The first exchange in the series comes from the legendary Dead Moon, Portland's punkest band and a perennial underground favorite. The duo of Fred and Toody Cole, along with late drummer Andrew Loomis, archived several shows from the '90s, including a gig at the X-Ray Cafe that forms the basis for new release What a Way to See the Old Girl Go (due April 21 via Voodoo Doughnut Recordings). Stream the live version of "It's O.K." below for the first time.
We roped in Toody Cole to do the honors on this inaugural edition of Crowdsourced. Check out her answers to a bunch of questions posed by the Dead Moon Fan Club.
What's your perspective on trying to balance a creative life and parenting, especially looking back on it now as the parents of adult kids?
We were lucky that our kids were quite a bit older when I started to play with Fred in bands. When they were very little, we just took them everywhere with us, and I stayed home when Fred was out playing gigs. Once school, etc., is in the mix, everything's much more difficult, and I got the guilts sometimes when we were gone overnight or over a weekend. Show them they are loved, try to instill independence and work ethic in them, and all will turn out well!

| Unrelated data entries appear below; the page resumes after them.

(* ===== verification/ReconcilerSpec.v ===== *)
(** * What a reconcile pass may do

    The safety contract of the reconciler as a predicate on calls: [allowed] says,
    for each call and the log before it, what must hold when the call is made. The
    contract covers the Harbor writes (only robots of this HarborAccess), the order
    of finalizer and robot, the order of the steps that resume a suspended robot,
    the Secret writes, the Ready condition and the release of finalizers. The file
    also states what the pass assumes of its environment, as classes that the
    Harbor client and the API server discharge. *)

From S2P Require Import Prelude Effects GoStrings GoStd GoTime Naming HarborPerms HarborClient Api RobotSecret.
From S2P Require Import Contract Config Kube Reconciler.

(** ** Reading the log *)

Definition robots_of (e : event ans) : list Robot :=
  match e with
  | existT (HGetByName _) (Ok r) => [r]
  | existT HList (Ok l) => l
  | existT (HCreate _ _ _) (Ok r) => [r]
  | _ => []
  end.
Definition listing_of (e : event ans) : list (list Robot) :=
  match e with existT HList (Ok l) => [l] | _ => [] end.
Definition deleted_of (e : event ans) : list Z :=
  match e with existT (HDelete id) None => [id] | _ => [] end.
Definition refreshed_of (e : event ans) : list Z :=
  match e with existT (HRefreshSecret id) (Ok _) => [id] | _ => [] end.
(** The passwords Harbor handed out, and those that were stored. *)
Definition issued_of (e : event ans) : list string :=
  match e with
  | existT (HCreate _ _ _) (Ok r) => [RSecret r]
  | existT (HRefreshSecret _) (Ok pw) => [pw]
  | _ => []
  end.
Definition stored_of (e : event ans) : list Secret :=
  match e with
  | existT (CreateSecret s) (Ok _) => [s]
  | existT (UpdateSecret s) (Ok _) => [s]
  | _ => []
  end.
Definition secrets_of (e : event ans) : list Secret :=
  match e with existT (GetSecret _ _) (Ok s) => [s] | _ => [] end.
(** The state of the object as the server last reported it. *)
Definition object_of (e : event ans) : list HarborAccess :=
  match e with
  | existT (GetHA _ _) (Ok ha) => [ha]
  | existT (PatchHA _ _) (Ok ha) => [ha]
  | existT (UpdateStatus _) (Ok ha) => [ha]
  | _ => []
  end.

(** The object as the pass read it. *)
Definition read_of (e : event ans) : list HarborAccess :=
  match e with existT (GetHA _ _) (Ok ha) => [ha] | _ => [] end.

Definition seen (h : log ans) (r : Robot) : Prop := r ∈ h ≫= robots_of.
Definition listed (h : log ans) (l : list Robot) : Prop := l ∈ h ≫= listing_of.
Definition revoked (h : log ans) (id : Z) : Prop := id ∈ h ≫= deleted_of.
Definition refreshed (h : log ans) (id : Z) : Prop := id ∈ h ≫= refreshed_of.
Definition issued (h : log ans) : list string := h ≫= issued_of.
Definition stored (h : log ans) (s : Secret) : Prop := s ∈ h ≫= stored_of.
Definition read_secret (h : log ans) (s : Secret) : Prop := s ∈ h ≫= secrets_of.
Definition latest (h : log ans) : option HarborAccess := head (h ≫= object_of).

Lemma bind_app_in {A} (f : event ans → list A) (l h : log ans) x : x ∈ h ≫= f → x ∈ (l ++ h) ≫= f.
Proof. rewrite !list_elem_of_bind. intros (e & ? & ?). exists e. split; [done|]. apply elem_of_app. auto. Qed.

Lemma bind_app_distr {A} (f : event ans → list A) (l h : log ans) : (l ++ h) ≫= f = (l ≫= f) ++ (h ≫= f).
Proof. apply bind_app. Qed.

(** ** The environment *)

(** What the reconciler needs of the API server: it answers with the object asked
    for, and a write answers with the object written. *)
Class KubeEnv (env : log ans → ∀ c, ans c → Prop) := {
  env_get : ∀ h ns name ha, env h (GetHA ns name) (Ok ha) → haNS ha = ns ∧ haName ha = name;
  env_patch : ∀ h b a ha, env h (PatchHA b a) (Ok ha) →
    haNS ha = haNS a ∧ haName ha = haName a ∧ Spec ha = Spec a ∧ Status ha = Status a
    ∧ Finalizers (Meta ha) = Finalizers (Meta a);
  env_status : ∀ h a ha, env h (UpdateStatus a) (Ok ha) →
    haNS ha = haNS a ∧ haName ha = haName a ∧ Spec ha = Spec a ∧ Finalizers (Meta ha) = Finalizers (Meta a)
}.

(** What it needs of the Harbor client. *)
Class HarborEnv (env : log ans → ∀ c, ans c → Prop) := {
  env_by_name : ∀ h n r, env h (HGetByName n) (Ok r) → Name r = n;
  env_create : ∀ h n d p r, env h (HCreate n d p) (Ok r) →
    Name r = n ∧ Description r = d ∧ Disabled r = false ∧ RSecret r ≠ EmptyString;
  env_refresh : ∀ h id pw, env h (HRefreshSecret id) (Ok pw) → pw ≠ EmptyString
}.

(** ** The contract *)

Section Contract.
Variable cfg : Config.
Variables ns name : string.

(** The robots a pass over [ns]/[name] may rotate and rewrite. *)
Definition manages (r : Robot) : Prop :=
  OwnsRobot (ClusterName cfg) (Name r) = true ∧ RobotBelongsToCluster (Description r) (ClusterName cfg) = true ∧
  (∀ k, ParseRobotDescription (Description r) = Some k → k = (ns, name)).

(** [n] is the robot name of the ServiceAccount the object names, as read in this pass. *)
Definition wanted (h : log ans) (n : string) : Prop :=
  ∃ ha, ha ∈ h ≫= read_of ∧ RobotName (ClusterName cfg) (SANamespace (SARef (Spec ha))) (SAName (SARef (Spec ha))) = Ok n.

Definition ready (ha : HarborAccess) : Prop :=
  ∃ c, FindStatusCondition (Conditions (Status ha)) ConditionReady = Some c ∧ CStatus c = ConditionTrue.

(** Re-enabling: only a robot the bridge itself suspended, with a password made in
    this pass. *)
Definition may_enable (h : log ans) (r : Robot) (description : string) : Prop :=
  RobotSuspended (Description r) = true ∧ refreshed h (ID r) ∧
  description = RobotDescription (ClusterName cfg) ns name.

(** Every robot of the HarborAccess in some listing has been deleted, and the
    listing holds none that carries its description under a foreign name. *)
Definition all_revoked (h : log ans) : Prop :=
  ∃ robots, listed h robots ∧
    (∀ r, r ∈ robots → robotOwnedBy (ClusterName cfg) r ns name = true → revoked h (ID r)) ∧
    (∀ r e, r ∈ robots → misnamedRobot (ClusterName cfg) r ≠ Some (ns, name, e)).

Definition stamped (s : Secret) : Prop :=
  index (Labels (SMeta s)) LabelManagedBy = LabelManagedByValue ∧ index (Labels (SMeta s)) LabelCluster = ClusterName cfg
  ∧ index (Labels (SMeta s)) LabelHarborAccessNamespace = ns ∧ index (Labels (SMeta s)) LabelHarborAccessName = name.

Definition allowed (h : log ans) (c : call) : Prop :=
  match c with
  | HCreate n d _ =>
      OwnsRobot (ClusterName cfg) n = true ∧ wanted h n ∧ d = RobotDescription (ClusterName cfg) ns name ∧ issued h = [] ∧
      ∃ ha, latest h = Some ha ∧ Finalizer cfg ∈ Finalizers (Meta ha)
  | HDelete id => ∃ r, seen h r ∧ ID r = id ∧ robotOwnedBy (ClusterName cfg) r ns name = true
  | HRefreshSecret id => issued h = [] ∧ ∃ r, seen h r ∧ ID r = id ∧ wanted h (Name r) ∧ manages r
  | HUpdate cur d _ =>
      ∃ r, seen h r ∧ ID cur = ID r ∧ WireName cur = WireName r ∧ manages r ∧
        (Disabled r = true → Disabled cur = false → may_enable h r d) ∧
        (Disabled r = false → Disabled cur = true → d = SuspendedRobotDescription (ClusterName cfg) ns name)
  | UpdateStatus ha =>
      ready ha → ∀ pw, pw ∈ issued h →
        ∃ s, stored h s ∧ stamped s ∧ index (Data s) KeyPassword = pw
  | PatchHA before after =>
      (∃ f, f ∈ Finalizers (Meta before) ∧ f ∉ Finalizers (Meta after)) → all_revoked h
  | CreateSecret s => stamped s ∧ OName (SMeta s) = SecretName ns name ∧ Namespace (SMeta s) = CfgNamespace cfg
  | UpdateSecret s =>
      stamped s ∧ ∃ s', read_secret h s' ∧ UID (SMeta s) = UID (SMeta s')
        ∧ ResourceVersion (SMeta s) = ResourceVersion (SMeta s') ∧ StampedForOther s' ns name = false
  | DeleteSecret _ _ uid => ∃ s, read_secret h s ∧ UID (SMeta s) = uid ∧ StampedForOther s ns name = false
  | _ => True
  end.
End Contract.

They replaced the front door of Tombstone Records. Can I have the old one?
Sorry, but I've got first dibs on the old Tombstone door!
Have you considered playing more low-key, seated shows, but being backed with a drummer — like Sam Henry — or keyboard?

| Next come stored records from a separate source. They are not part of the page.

Lemma wp_storePassword n ha current robot pw nb h Q :
  mine ha → writable h current →
  (∀ h' o, quiet h h' → (o = None → pw ≠ EmptyString → password_stored h' pw) → Q h' o) →
  wp env ok h (storePassword cfg n ha current robot pw nb) Q.
Proof.
  intros Hm. revert current h Q. induction n as [|n IH]; intros current h Q Hw HQ; cbn [storePassword];
    (apply wp_bind, wp_putRobotSecret; [done..|]); intros h1 [err|] Hq1 Hp; try (by apply HQ);
    (destruct (isSecretWriteRace err); [|by apply HQ]);
    (apply wp_bind, wp_getRobotSecret; intros h2 [fresh|e] Hq2 Hs; cbv beta iota zeta).
  - destruct (secretConflict cfg ha fresh (Name robot)); apply HQ; eauto with bridge; done.
  - destruct (isSecretWriteRace _); apply HQ; eauto with bridge; done.
  - destruct (secretConflict cfg ha fresh (Name robot)) eqn:E; [apply HQ; eauto with bridge; done|].
    apply IH; [|intros h3 o Hq3 Ho; apply HQ; eauto with bridge].
    intros s ->. split; [by apply Hs|by eapply secretConflict_None].
  - destruct (isSecretWriteRace _); [|apply HQ; eauto with bridge; done].
    apply IH; [|intros h3 o Hq3 Ho; apply HQ; eauto with bridge].
    eapply writable_mono; [|done]. eauto with bridge.
Qed.

Lemma wp_writeRobotSecret ha existing robot pw nb h Q :
  mine ha → writable h existing →
  (∀ h' o, quiet h h' → (o = None → pw ≠ EmptyString → password_stored h' pw) → Q h' o) →
  wp env ok h (writeRobotSecret cfg retry ha existing robot pw nb) Q.
Proof.
  intros Hm Hw HQ. unfold writeRobotSecret. destruct (String.eqb_spec pw "") as [->|].
  - apply wp_putRobotSecret; [done..|]. intros h' o Hq _. by apply HQ.
  - by apply wp_storePassword.
Qed.

(** ** Finalizers *)

Lemma latest_cons e h : latest (e :: h) = match object_of e with ha :: _ => Some ha | [] => latest h end.
Proof. unfold latest. simpl. by destruct (object_of e). Qed.

Lemma wp_ensureFinalizer ha h Q :
  latest h = Some ha →
  (∀ h' r, quiet h h' → (∀ ha', r = Ok ha' → haNS ha' = haNS ha ∧ haName ha' = haName ha ∧ Spec ha' = Spec ha
     ∧ latest h' = Some ha' ∧ Finalizer cfg ∈ Finalizers (Meta ha')) → Q h' r) →
  wp env ok h (ensureFinalizer cfg ha) Q.
Proof.
  intros Hl HQ. unfold ensureFinalizer.
  destruct (ContainsFinalizer (Finalizers (Meta ha)) (Finalizer cfg)) eqn:E.
  { apply HQ; [eauto with bridge|]. intros ha' [= <-]. apply contains_spec in E. done. }
  apply wp_bind, (wp_quiet_call h (PatchHA _ _)); [|done|].
  - intros (f & Hf & Hn). exfalso. apply Hn. apply add_spec. auto.
  - intros [ha'|e] Hr Hq; cbv beta iota; apply HQ; try done. intros ? [= <-].
    apply env_patch in Hr as (-> & -> & -> & _ & Hf). split_and!; [done..| |].
    + by rewrite latest_cons.
    + rewrite Hf. apply add_spec. auto.
Qed.

(** ** Revocation *)

Lemma misnamedFor_None ha r e :
  mine ha → misnamedFor cfg ha r = None → misnamedRobot (ClusterName cfg) r ≠ Some (ns, name, e).
Proof.
  intros [<- <-]. unfold misnamedFor. intros Hn E. rewrite E, !String.eqb_refl in Hn. done.
Qed.

(** What a loop that deleted the robots of the HarborAccess except [keep] achieved. *)
Definition cleaned h keep (robots : list Robot) : Prop :=
  (∀ r, r ∈ robots → robotOwnedBy (ClusterName cfg) r ns name = true → keep ≠ Some (ID r) → revoked h (ID r)) ∧
  (∀ r e, r ∈ robots → misnamedRobot (ClusterName cfg) r ≠ Some (ns, name, e)).

Lemma cleaned_cons h keep r robots :
  (robotOwnedBy (ClusterName cfg) r ns name = true → keep ≠ Some (ID r) → revoked h (ID r)) →
  (∀ e, misnamedRobot (ClusterName cfg) r ≠ Some (ns, name, e)) →
  cleaned h keep robots → cleaned h keep (r :: robots).
Proof.
  intros Hr Hm [H1 H2]. split.
  - intros r' [->|Hr']%elem_of_cons; auto.
  - intros r' e [->|Hr']%elem_of_cons; auto.
Qed.

Lemma wp_deleteOwned ha keep robots h Q :
  mine ha → (∀ r, r ∈ robots → seen h r) →
  (∀ h' o, quiet h h' → (o = None → cleaned h' keep robots) → Q h' o) →
  wp env ok h (deleteOwned cfg ha keep robots) Q.
Proof.
  intros Hm. revert h Q. induction robots as [|r robots IH]; intros h Q Hseen HQ; cbn [deleteOwned].
  { apply HQ; [eauto with bridge|]. intros _. split; intros r; [|intros e]; by intros ?%elem_of_nil. }
  assert (∀ r, r ∈ robots → seen h r) as Hseen' by (intros; apply Hseen; by right).
  destruct (misnamedFor cfg ha r) eqn:Em; [by apply HQ; [eauto with bridge|]|].
  pose proof (λ e, misnamedFor_None ha r e Hm Em) as Hmis. destruct Hm as [En Ena]. rewrite En, Ena.
  destruct (robotOwnedBy (ClusterName cfg) r ns name) eqn:Eo.
  2: { rewrite orb_true_r. apply IH; [done|]. intros h' o Hq Ho. apply HQ; [done|]. intros ->.
       apply cleaned_cons; auto. congruence. }
  destruct (bool_decide_reflect (keep = Some (ID r))) as [Ek|Ek]; simpl orb; cbv iota.
  { apply IH; [done|]. intros h' o Hq Ho. apply HQ; [done|]. intros ->. apply cleaned_cons; auto. done. }
  apply wp_bind, (wp_quiet_call h (HDelete _)); [exists r; split; [apply Hseen; left|done]|done|].
  intros [err|] _ Hq; cbv beta iota; [by apply HQ|].
  apply IH; [intros r' Hr'; eauto with bridge|]. intros h' o Hq' Ho. apply HQ; [eauto with bridge|].
  intros ->. apply cleaned_cons; auto. intros _ _. eapply quiet_revoked; [exact Hq'|]. apply here. left.
Qed.

Lemma releaseBlocked_None ha robots r e :
  mine ha → releaseBlocked cfg ha robots = None → r ∈ robots →
  robotOwnedBy (ClusterName cfg) r ns name = false ∧ misnamedRobot (ClusterName cfg) r ≠ Some (ns, name, e).
Proof.
  intros Hm. induction robots as [|x robots IH]; intros Hn Hr; [by apply elem_of_nil in Hr|].
  cbn [releaseBlocked] in Hn. destruct (misnamedFor cfg ha x) eqn:Ex; [done|].
  destruct (robotOwnedBy (ClusterName cfg) x (haNS ha) (haName ha)) eqn:Eo; [done|].
  apply elem_of_cons in Hr as [->|Hr]; [|by apply IH]. split; [by destruct Hm as [<- <-]|].
  by apply (misnamedFor_None ha).
Qed.

Lemma wp_releaseRefused ha h Q :
  mine ha → (∀ h' o, quiet h h' → Q h' o) → wp env ok h (releaseRefused cfg ha) Q.
Proof.
  intros Hm HQ. unfold releaseRefused. destruct (filter _ _) as [|f fs]; [apply HQ; eauto with bridge|].
  apply wp_bind, (wp_quiet_call h HList); [done..|]. intros [robots|e] _ Hq; cbv beta iota; [|by apply HQ].
  destruct (releaseBlocked cfg ha robots) as [o|] eqn:E; [by apply HQ|].
  apply wp_bind, (wp_quiet_call _ (PatchHA _ _)); [|done|].
  - intros _. exists robots. split; [apply here; left|]. split.
    + intros r Hr Ho. by destruct (releaseBlocked_None _ _ _ (EMsg "") Hm E Hr) as [? _]; congruence.
    + intros r e Hr. by destruct (releaseBlocked_None _ _ _ e Hm E Hr).
  - intros [ha'|e] _ Hq'; cbv beta iota; apply HQ; eauto with bridge.
Qed.

(** ** Refusal *)

Lemma owned_manages r : OwnsRobot (ClusterName cfg) (Name r) = true →
  robotOwnedBy (ClusterName cfg) r ns name = true → manages cfg ns name r.
Proof. intros Ho (_ & Hb & Hp)%robotOwnedBy_spec. split_and!; [done..|]. intros k. rewrite Hp. by intros [= <-]. Qed.

Lemma wp_suspendRobot ha rn h Q :
  mine ha → (∀ h' o, quiet h h' → Q h' o) → wp env ok h (suspendRobot cfg ha rn) Q.
Proof.
  intros Hm HQ. unfold suspendRobot.
  destruct (String.eqb rn "" || negb (OwnsRobot (ClusterName cfg) rn)) eqn:E; [apply HQ; eauto with bridge|].
  apply orb_false_iff in E as [_ E%negb_false_iff].
  apply wp_bind, (wp_quiet_call h (HGetByName _)); [done..|]. intros [r|e] Hr Hq; cbv beta iota zeta.
  2: { destruct (errors_Is e ErrRobotNotFound); by apply HQ. }
  apply env_by_name in Hr. rewrite <- Hr in E. destruct Hm as [En Ena]. rewrite En, Ena.
  destruct (robotOwnedBy (ClusterName cfg) r ns name) eqn:Eo; simpl negb; cbv iota; [|by apply HQ].
  destruct (Disabled r) eqn:Ed; simpl andb; cbv iota.
  { destruct (RobotSuspended (Description r)); by apply HQ. }
  assert (seen (existT (HGetByName rn) (Ok r) :: h) r) as Hseen by (apply seen_here; left).
  destruct (canWriteBack (Permissions r)).
  - apply wp_bind, (wp_quiet_call _ (HUpdate _ _ _)); [|done|].
    + exists r. split_and!; try done. by apply owned_manages.
    + intros [err|] _ Hq'; cbv beta iota; apply HQ; eauto with bridge.
  - apply wp_bind, (wp_quiet_call _ (HDelete _)); [by exists r|done|].
    intros [err|] _ Hq'; cbv beta iota; apply HQ; eauto with bridge.
Qed.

We did consider maybe having Sam Henry play with us, but decided against it. We really love the intimacy of the duo, and so does the audience, it seems. Life on the road is so much simpler with just the two of us.

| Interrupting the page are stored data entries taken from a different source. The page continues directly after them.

(** [Start]: a sweep at once and one per tick until the context ends; errors are only logged. *)
Fixpoint sweeps (ticks : nat) : control unit :=
  match ticks with
  | O => Ret tt
  | S ticks => _ ← Sweep; sweeps ticks
  end.
Definition Start (ticks : nat) : control unit := _ ← Sweep; sweeps ticks.
End Janitor.

(** ** What a sweep may do *)

(** The owner as the live read right before the call reported it. *)
Definition just_read (h : log ans) (k : key) (live : option HarborAccess) : Prop :=
  match h with
  | existT (GetHA ns name) (Ok ha) :: _ => k = (ns, name) ∧ live = Some ha
  | existT (GetHA ns name) (Err e) :: _ => k = (ns, name) ∧ IsNotFound e = true ∧ live = None
  | _ => False
  end.

(** The Secrets of the bridge's namespace listed under the bridge's and the cluster's label. *)
Definition listed_secrets_of (cfg : Config) (e : event ans) : list Secret :=
  match e with
  | existT (ListSecrets ns labels) (Ok l) =>
      if decide (ns = CfgNamespace cfg ∧ labels !! LabelManagedBy = Some LabelManagedByValue
                 ∧ labels !! LabelCluster = Some (ClusterName cfg)) then l else []
  | _ => []
  end.

(** The bridge has a selector and it does not match the object. *)
Definition unselected (cfg : Config) (ha : HarborAccess) : Prop :=
  ∃ sel, HarborAccessSelector cfg = Some sel ∧ SelEmpty sel = false ∧ SelMatches sel (Labels (Meta ha)) = false.

(** Nobody uses the robot: its HarborAccess is gone, out of this bridge's scope, or
    served under another robot name; a name of the older form is never in use. *)
Inductive robot_unused (cfg : Config) (r : Robot) : option HarborAccess → Prop :=
  | owner_gone : robot_unused cfg r None
  | owner_unselected ha : unselected cfg ha → robot_unused cfg r (Some ha)
  | older_name ha : named_before (ClusterName cfg) (Name r) → robot_unused cfg r (Some ha)
  | other_robot ha n : RobotName (ClusterName cfg) (SANamespace (SARef (Spec ha))) (SAName (SARef (Spec ha))) = Ok n →
      n ≠ Name r → robot_unused cfg r (Some ha)
  | unnameable ha e : RobotName (ClusterName cfg) (SANamespace (SARef (Spec ha))) (SAName (SARef (Spec ha))) = Err e →
      errors_Is e ErrInvalidRobotName = true → robot_unused cfg r (Some ha).

Inductive secret_unused (cfg : Config) (s : Secret) : option HarborAccess → Prop :=
  | secret_owner_gone : secret_unused cfg s None
  | secret_owner_unselected ha : unselected cfg ha → secret_unused cfg s (Some ha)
  | secret_elsewhere ha : OName (SMeta s) ≠ SecretName (haNS ha) (haName ha) → secret_unused cfg s (Some ha).

(** The Secret carries the bridge's label and the owner's. *)
Definition labelled_for (s : Secret) (ns name : string) : Prop :=
  index (Labels (SMeta s)) LabelManagedBy = LabelManagedByValue ∧ index (Labels (SMeta s)) LabelHarborAccessNamespace = ns
  ∧ index (Labels (SMeta s)) LabelHarborAccessName = name ∧ ns ≠ EmptyString ∧ name ≠ EmptyString.

(** No robot in the newest listing, under whatever name, carries a description the
    bridge writes for the object. *)
Definition no_robot_listed (cfg : Config) (h : log ans) (ha : HarborAccess) : Prop :=
  ∃ robots, head (h ≫= listing_of) = Some robots ∧
    (describable (ClusterName cfg) (haNS ha) (haName ha) → ∀ r, r ∈ robots →
       Description r ≠ RobotDescription (ClusterName cfg) (haNS ha) (haName ha) ∧
       Description r ≠ SuspendedRobotDescription (ClusterName cfg) (haNS ha) (haName ha)).

Definition sweep_allowed (cfg : Config) (h : log ans) (c : call) : Prop :=
  match c with
  | HDelete id => ∃ r ns name live, seen h r ∧ ID r = id ∧ robot_of (ClusterName cfg) ns name r ∧
      just_read h (ns, name) live ∧ robot_unused cfg r live
  | DeleteSecret sns sname uid => ∃ s ns name live, s ∈ h ≫= listed_secrets_of cfg ∧
      Namespace (SMeta s) = sns ∧ OName (SMeta s) = sname ∧ UID (SMeta s) = uid ∧ labelled_for s ns name ∧
      just_read h (ns, name) live ∧ secret_unused cfg s live
  | PatchHA before after => unselected cfg before ∧ no_robot_listed cfg h before ∧
      ∀ f, f ∈ Finalizers (Meta before) → f ∉ Finalizers (Meta after) →
        f = FinalizerName +:+ "-" +:+ CfgInstance cfg ∨ f = FinalizerName ∧ is_Some (SRobot (Status before))
  | HCreate _ _ _ | HRefreshSecret _ | HUpdate _ _ _ | CreateSecret _ | UpdateSecret _ | UpdateStatus _ => False
  | _ => True
  end.

Lemma not_Selects cfg ha : Selects cfg ha = false → unselected cfg ha.
Proof.
  unfold Selects, selective, unselected. destruct (HarborAccessSelector cfg) as [sel|]; [|done].
  destruct (SelEmpty sel) eqn:E; simpl; [done|]. eauto.
Qed.

Lemma robotVerdict_unused cfg r live :
  robotVerdict cfg r (OwnsLegacyRobot (ClusterName cfg) (Name r)) live ≠ "" → robot_unused cfg r live.
Proof.
  unfold robotVerdict. destruct live as [ha|]; [|constructor].
  destruct (Selects cfg ha) eqn:Es; [|by constructor; apply not_Selects]. simpl negb. cbv iota.
  destruct (OwnsLegacyRobot _ _) eqn:El; [by constructor; apply OwnsLegacyRobot_named|].
  destruct (RobotName _ _ _) as [n|e] eqn:En; [destruct (String.eqb_spec n (Name r))|destruct (errors_Is e _) eqn:Ee]; try done;
    intros _; [by eapply other_robot|by eapply unnameable].
Qed.

Lemma secretVerdict_unused cfg s live : secretVerdict cfg s live ≠ "" → secret_unused cfg s live.
Proof.
  unfold secretVerdict. destruct live as [ha|]; [|constructor].
  destruct (Selects cfg ha) eqn:Es; [|by constructor; apply not_Selects]. simpl negb. cbv iota.
  destruct (String.eqb_spec (OName (SMeta s)) (SecretName (haNS ha) (haName ha))); [done|]. intros _. by constructor.
Qed.

Lemma Owner_labelled s ns name : Owner s = Some (ns, name) → labelled_for s ns name.
Proof.
  unfold Owner, IsManaged. destruct (String.eqb_spec (index (Labels (SMeta s)) LabelManagedBy) LabelManagedByValue); [|done].
  simpl negb. cbv iota zeta.
  destruct (String.eqb_spec (index (Labels (SMeta s)) LabelHarborAccessNamespace) ""); [done|].
  destruct (String.eqb_spec (index (Labels (SMeta s)) LabelHarborAccessName) ""); [done|]. by intros [= <- <-].
Qed.

(** A robot the bridge described for the object is its own or misnamed. *)
Lemma described_claimed cfg ha r :
  robotOwnedBy (ClusterName cfg) r (haNS ha) (haName ha) = false → misnamedFor cfg ha r = None →
  describable (ClusterName cfg) (haNS ha) (haName ha) →
  Description r ≠ RobotDescription (ClusterName cfg) (haNS ha) (haName ha) ∧
  Description r ≠ SuspendedRobotDescription (ClusterName cfg) (haNS ha) (haName ha).
Proof.
  intros Ho Hm Hd. set (c := ClusterName cfg) in *.
  assert (¬ (RobotBelongsToCluster (Description r) c = true ∧ ParseRobotDescription (Description r) = Some (haNS ha, haName ha)))
    as Hn.
  { intros [Hb Hp]. unfold misnamedFor, misnamedRobot in Hm. fold c in Hm. rewrite Hb, Hp in Hm.
    unfold robotOwnedBy in Ho. rewrite Hb, Hp, !String.eqb_refl in Ho.
    destruct (OwnsRobot c (Name r)), (OwnsLegacyRobot c (Name r)); simpl in *; try done.
    by rewrite !String.eqb_refl in Hm. }
  destruct (description_reads c (haNS ha) (haName ha) c Hd) as (H1 & H2 & H3 & H4).
  rewrite String.eqb_refl in H3, H4. split; intros E; apply Hn; rewrite E; done.
Qed.

(** ** A sweep stays within it *)

Section Proofs.
Context `{AL : ApimachineryLaws} (cfg : Config).
Notation ok := (sweep_allowed cfg).

(** What the loops need of the log: the listed robots and Secrets. *)
Definition known (robots : list Robot) (secrets : list Secret) (h : log ans) : Prop :=
  (∀ r, r ∈ robots → seen h r) ∧ (∀ s, s ∈ secrets → s ∈ h ≫= listed_secrets_of cfg).

Lemma known_cons robots secrets h e : known robots secrets h → known robots secrets (e :: h).
Proof. intros [Hr Hs]. split; intros; apply (bind_app_in _ [e]); auto. by apply Hr. Qed.

Lemma wp_liveOwner k h Q :
  (∀ e r, (∀ live, r = Ok live → just_read (e :: h) k live) → Q (e :: h) r) →
  wp any_env ok h (liveOwner k) Q.
Proof.
  intros HQ. unfold liveOwner. wp_call; [done|]. intros [ha|e] _.
  - apply HQ. intros live [= <-]. simpl. by destruct k.
  - destruct (IsNotFound e) eqn:E; apply HQ; intros live [= <-]. simpl. by destruct k.
Qed.

Lemma wp_sweepRobot robots secrets owners r h Q :
  r ∈ robots → known robots secrets h → (∀ h', known robots secrets h' → Q h' tt) →
  wp any_env ok h (sweepRobot cfg owners r) Q.
Proof.
  intros Hr Hk HQ. unfold sweepRobot.
  destruct (negb (OwnsRobot _ _) && negb _) eqn:E1; [by apply HQ|].
  destruct (RobotBelongsToCluster (Description r) (ClusterName cfg)) eqn:E2; simpl negb; cbv iota; [|by apply HQ].
  destruct (ParseRobotDescription (Description r)) as [[ns name]|] eqn:E3; [|by apply HQ].
  destruct (String.eqb _ _); [by apply HQ|].
  apply wp_bind, wp_liveOwner. intros e [live|err] Hl; cbv beta iota; [|by apply HQ, known_cons].
  destruct (String.eqb_spec (robotVerdict cfg r (OwnsLegacyRobot (ClusterName cfg) (Name r)) live) "") as [|Hv];
    [by apply HQ, known_cons|].
  wp_call; [|intros x _; by apply HQ, known_cons, known_cons].
  exists r, ns, name, live. destruct (known_cons _ _ _ e Hk) as [Hk' _].
  split_and!; [by apply Hk'|done| |by apply Hl|by apply robotVerdict_unused].
  apply robotOwnedBy_text, robotOwnedBy_spec. split_and!; [|done..].
  apply andb_false_iff in E1 as [E1%negb_false_iff|E1%negb_false_iff]; auto.
Qed.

Do you and Fred miss playing the Guild Thunderbird and Vox Wyman bass you played in Dead Moon? You typically play different guitars on these duo gigs.
The old Kay bass I use and the Gretsch that Fred is playing were used in Range Rats, and are much better suited for what we're doing now. Besides, I can't play the Vox sitting down! Sure, we miss them as much as we miss being able to play R&R, but that was then and this is now.
Was it a bit of a satisfaction to see Dead Moon turn into the most internationally successful Portland band since the Wipers after the Rat$ were not sitting well with the local punk scene?
The notice given Dead Moon is amazing, and a little overwhelming at times. The body of work Fred, Andrew and I did during that almost 20 years is something to be proud of, and the songs Fred wrote during that period are timeless. Now that two of the Rats' LPs have been reissued by Mississippi Records, that band has gotten wider notice as well, and to me sounds more "current" now than when we introduced the Rats almost 40 years ago!